* **TASK INPUTS**
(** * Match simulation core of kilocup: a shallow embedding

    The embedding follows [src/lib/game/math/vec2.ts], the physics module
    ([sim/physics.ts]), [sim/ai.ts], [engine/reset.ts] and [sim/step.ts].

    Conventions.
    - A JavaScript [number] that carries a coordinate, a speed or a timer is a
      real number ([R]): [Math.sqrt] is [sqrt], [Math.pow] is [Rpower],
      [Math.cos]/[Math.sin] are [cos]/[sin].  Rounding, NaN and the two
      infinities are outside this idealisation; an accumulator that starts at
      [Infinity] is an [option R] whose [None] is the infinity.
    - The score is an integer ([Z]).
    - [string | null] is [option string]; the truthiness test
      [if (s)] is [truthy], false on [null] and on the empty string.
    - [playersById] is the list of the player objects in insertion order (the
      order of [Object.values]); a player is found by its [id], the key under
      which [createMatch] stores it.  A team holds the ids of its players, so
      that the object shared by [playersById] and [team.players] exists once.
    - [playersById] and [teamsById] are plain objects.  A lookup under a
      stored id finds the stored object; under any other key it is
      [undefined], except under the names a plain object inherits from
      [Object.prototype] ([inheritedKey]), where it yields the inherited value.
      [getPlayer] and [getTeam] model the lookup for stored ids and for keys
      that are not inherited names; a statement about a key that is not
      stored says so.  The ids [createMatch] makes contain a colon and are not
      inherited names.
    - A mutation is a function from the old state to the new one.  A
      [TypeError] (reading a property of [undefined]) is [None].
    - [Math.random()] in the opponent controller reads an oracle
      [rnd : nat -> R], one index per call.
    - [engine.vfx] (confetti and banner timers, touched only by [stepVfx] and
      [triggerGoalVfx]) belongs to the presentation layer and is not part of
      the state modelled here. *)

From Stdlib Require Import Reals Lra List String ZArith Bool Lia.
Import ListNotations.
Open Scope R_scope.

* **EXERCISE DIRECTIONS**
Copy out each line of the listing that holds the word "plain".

* **EXERCISE ANSWER**
    - [playersById] and [teamsById] are plain objects.  A lookup under a
      [undefined], except under the names a plain object inherits from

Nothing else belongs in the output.